(Saved data entries)
○ ○ ○ ○ ○ ○ ○

Lemma same_scan_shape e e' : same_scan e e' → same_shape (S := Sys R) e e'.
Proof using Type. by intros (_ & Hc & _ & Hl). Qed.

Lemma seq_begin_rids e fd h s :
  seq_ok e fd h → reading s →
  wp (beginTuple e) (λ e' s', reading s' ∧ same_scan e e' ∧ seq_stands e' fd h (chosen e (places fd h (sm_storage s0)))) E s.
Proof using All.
  intros Hok Hrd. pose proof Hok as [HX Hf HC Hcs Hfu]. cbn [beginTuple seq_executor SeqScan_executor].
  unfold ss_beginTuple.
  apply wp_bind. eapply wp_mono; [by eapply wp_new_scan|]. intros sc s1 [Hrd1 Hsc].
  apply wp_bind. eapply wp_mono; [by eapply (wp_find_last _ fd h)|]. intros lst s2 [Hrd2 ->].
  apply wp_bind. eapply wp_mono; [by eapply (wp_new_scan _ fd h)|]. intros sc2 s3 [Hrd3 Hsc2].
  apply wp_bind. eapply wp_mono; [by eapply (wp_find_match _ fd h)|]. intros [[rid sc3] found] s4 [Hrd4 Hx].
  apply wp_ret. split; [done|]. split; [done|].
  eapply seq_found; [done|exact Hx|done|done|done|done|done| |done|by cbn; intros ->|done].
  cbn [ss_last_rid]. intros Hne. destruct (last (chosen e (places fd h (sm_storage s0)))) eqn:El; [done|]. by apply last_None in El.
Qed.

Lemma seq_step_rids e fd h r rs s :
  seq_ok e fd h → seq_stands e fd h (r :: rs) → reading s →
  wp (nextTuple e) (λ e' s', reading s' ∧ same_scan e e' ∧ seq_stands e' fd h rs) E s.
Proof using All.
  intros Hok Hst Hrd. inversion Hst as [|sc l He Hsc Hat Hin Hl Hsuf Heq]. subst r rs.
  pose proof Hok as [HX Hf HC Hcs Hfu]. cbn [nextTuple seq_executor SeqScan_executor]. unfold ss_nextTuple.
  pose proof Hl as Hl0. rewrite (suffix_last (ss_rid e :: chosen e l)) in Hl by done. rewrite last_cons in Hl.
  assert (NoDup (ss_rid e :: chosen e l)) as Hnd.
  { destruct Hsuf as [k Hk]. pose proof (NoDup_filter (λ r, Is_true (passes (ss_tab_name e) (ss_cols e) (ss_conds e) r)) _ (places_NoDup fd h)) as Hall.
    rewrite Hk in Hall. by apply NoDup_app in Hall as (_ & _ & ?). }
  destruct (decide (ss_last_rid e = ss_rid e)) as [Heq|Hne].
  - apply wp_ret. split; [done|]. split; [done|].
    destruct (last (chosen e l)) as [x|] eqn:El; [|apply last_None in El as ->; by apply seq_end].
    injection Hl as ->. apply NoDup_cons in Hnd as [Hnd _]. destruct Hnd. rewrite <-Heq.
    by apply last_Some_elem_of.
  - apply wp_bind, wp_of_option; [by eexists|]. intros sc' Hsc'. rewrite Hsc in Hsc'. injection Hsc' as <-.
    apply wp_bind. eapply wp_mono.
    { eapply (wp_find_match _ fd h); [done..| |].
      - intros q. by eapply suffix_elem.
      - apply suffix_length in Hin. lia. }
    intros [[rid sc3] found] s4 [Hrd4 Hx].
    apply wp_ret. split; [done|]. split; [done|].
    assert (chosen e l ≠ []) as Hch by (intros Hz; rewrite Hz in Hl; by injection Hl).
    assert (found = true) as ->.
    { unfold found_in in Hx. destruct (chosen e l); [done|]. by destruct Hx as [? _]. }
    eapply seq_found; [done|exact Hx|exact Hin| |done|done|done| |by cbn; rewrite He|by cbn|done].
    + by eapply suffix_cons_l.
    + done.
Qed.

Lemma seq_begin e rows s :
  seq_ready e rows → reading s →
  wp (beginTuple e) (λ e' s', reading s' ∧ seq_at e' rows rows ∧ same_shape (S := Sys R) e e') E s.
Proof using All.
  intros (fd & h & Hok & ->) Hrd. eapply wp_mono; [by apply (seq_begin_rids e fd h)|]. intros e' s' (Hrd' & Hsame & Hst).
  split; [done|]. split; [|by apply same_scan_shape]. exists fd, h, (chosen e (places fd h (sm_storage s0))).
  split; [by eapply same_scan_ok|]. destruct Hsame as (-> & -> & -> & _). done.
Qed.

Lemma seq_step e rows t rest s :
  seq_at e rows (t :: rest) → reading s →
  wp (nextTuple e) (λ e' s', reading s' ∧ seq_at e' rows rest ∧ same_shape (S := Sys R) e e') E s.
Proof using All.
  intros (fd & h & rs & Hok & -> & Hrest & Hst) Hrd. destruct rs as [|r rs]; [done|].
  destruct (seq_row e fd h r Hok) as [t' Ht]; [inversion Hst; subst; eapply suffix_elem; [done|by left]|].
  rewrite (rows_at_cons _ _ _ _ Ht) in Hrest. injection Hrest as -> ->.
  eapply wp_mono; [by eapply seq_step_rids|]. intros e' s' (Hrd' & Hsame & Hst').
  split; [done|]. split; [|by apply same_scan_shape]. exists fd, h, rs.
  split; [by eapply same_scan_ok|]. destruct Hsame as (-> & -> & -> & _). done.
Qed.

Lemma seq_take e rows t rest s :
  seq_at e rows (t :: rest) → reading s →
  wp (Next e) (λ r s', reading s' ∧ r.1 = Some t ∧ seq_at r.2 rows (t :: rest) ∧ same_shape (S := Sys R) e r.2) E s.
Proof using All.
  intros Hat Hrd. pose proof Hat as (fd & h & rs & Hok & -> & Hrest & Hst). destruct Hst as [|sc l He Hsc Hsa Hin Hl Hsuf]; [done|].
  destruct (seq_row e fd h (ss_rid e) Hok) as [t' Ht]; [eapply suffix_elem; [exact Hsuf|by left]|].
  pose proof Hrest as Hr2. rewrite (rows_at_cons _ _ _ _ Ht) in Hr2. injection Hr2 as -> _.
  apply wp_bind. eapply wp_mono; [eapply wp_fh_get_record; [done|apply Hok|apply Hok|done]|].
  intros b s1 [-> Hrd1]. by apply wp_ret.
Qed.

#[export] Instance seq_enumerates : Enumerates reading E SeqScan := {|
  ready := seq_ready; at_ := seq_at; got := seq_at;
  begin_ok := seq_begin; take_ok := seq_take; step_ok := seq_step; end_ok := seq_end_ok;
|}.
#[export] Instance seq_repeatable : Repeatable reading E SeqScan.
Proof using Type. by intros e rows rest. Qed.
#[export] Instance seq_restartable : Restartable reading E SeqScan.
Proof using Type. intros e rows (fd & h & rs & Hok & -> & _). by exists fd, h. Qed.

(** The rows it goes through: those of the table that satisfy the conditions. *)
Lemma chosen_rows tab C conds (l : list Rid) :
  omap (sys_rows s0 tab) (filter (λ r, Is_true (passes tab C conds r)) l) =
  filter (λ t, Is_true (forallb (cond_holds C t) conds)) (omap (sys_rows s0 tab) l).
Proof using Type.
  induction l as [|r l IH]; [done|]. rewrite filter_cons.
  assert (passes tab C conds r = match sys_rows s0 tab r with Some t => forallb (cond_holds C t) conds | None => false end) as Hp by done.
  cbn [omap list_omap]. destruct (sys_rows s0 tab r) as [t|] eqn:Ht.
  - rewrite filter_cons, <-Hp. destruct (passes tab C conds r).
    + rewrite !decide_True by done. cbn [omap list_omap]. rewrite Ht. by f_equal.
    + by rewrite !decide_False by (by intros []).
  - rewrite Hp. by rewrite decide_False by (by intros []).
Qed.

(** The constructor. *)
Lemma wp_SeqScanExecutor tab tm fd h conds n s (Q : SeqScan → Sys R → Prop) :
  reading s → tab ∈ X → get_table tab (sm_db s0) = Ok tm → sm_fhs s0 !! tab = Some (fd, h) →
  record_len (tab_cols tm) = Ok n → check_types tm conds = Ok tt →
  (∀ e s', reading s' → ss_tab_name e = tab → ss_cols e = tab_cols tm → ss_conds e = conds → ss_len e = n → Q e s') →
  wp (SeqScanExecutor txn wait junk tab conds) Q E s.
Proof using Hrely.
  intros Hrd HX Htm Hf Hn Hct HQ. destruct (reading_file _ _ _ _ Hrd HX Hf) as (x & Hx). unfold SeqScanExecutor.
  apply wp_bind. unfold table_meta. apply wp_bind, wp_gets. rewrite (rg_db _ _ Hrd). eapply wp_of_outcome; [done|].
  apply wp_bind. unfold fh_at. apply wp_bind, wp_gets. rewrite Hx. apply wp_ret.
  apply wp_bind. eapply wp_of_outcome; [done|]. apply wp_bind. eapply wp_of_outcome; [done|].
  apply wp_bind. eapply wp_mono; [by apply (wp_lock_call (LIS fd))|]. intros b s1 Hrd1. apply wp_ret. by apply HQ.
Qed.
End reading.

(** With nothing else to keep. *)
Abbreviation reading_at txn s0 X := (reading_with txn s0 X (λ _, True)).

Lemma failed_abort {S} t reason (s : S) : failed (TransactionAbortException t reason) s.
Proof. right. by do 2 eexists. Qed.

Lemma failed_relies {R : Type} `{!Replacer R, !ReplacerLaws R} txn (s0 : Sys R) X (wait : Z → wait_point → M (Sys R) bool) :
  (∀ w (s : Sys R), reading_at txn s0 X (Some w) s → wp (wait txn w) (λ _ s', reading_at txn s0 X None s') failed s) →
  relies txn s0 X (λ _, True) failed wait.
Proof. intros Hwait. split; [done|done|by left|by intros; apply failed_abort|exact Hwait]. Qed.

○ ○ ○ ○ ○ ○ ○

## Your instructions
The required answer is each line of the data in which the word "exact" appears.

## Worked solution
  eapply seq_found; [done|exact Hx|done|done|done|done|done| |done|by cbn; intros ->|done].
    eapply seq_found; [done|exact Hx|exact Hin| |done|done|done| |by cbn; rewrite He|by cbn|done].
  destruct (seq_row e fd h (ss_rid e) Hok) as [t' Ht]; [eapply suffix_elem; [exact Hsuf|by left]|].
Proof. intros Hwait. split; [done|done|by left|by intros; apply failed_abort|exact Hwait]. Qed.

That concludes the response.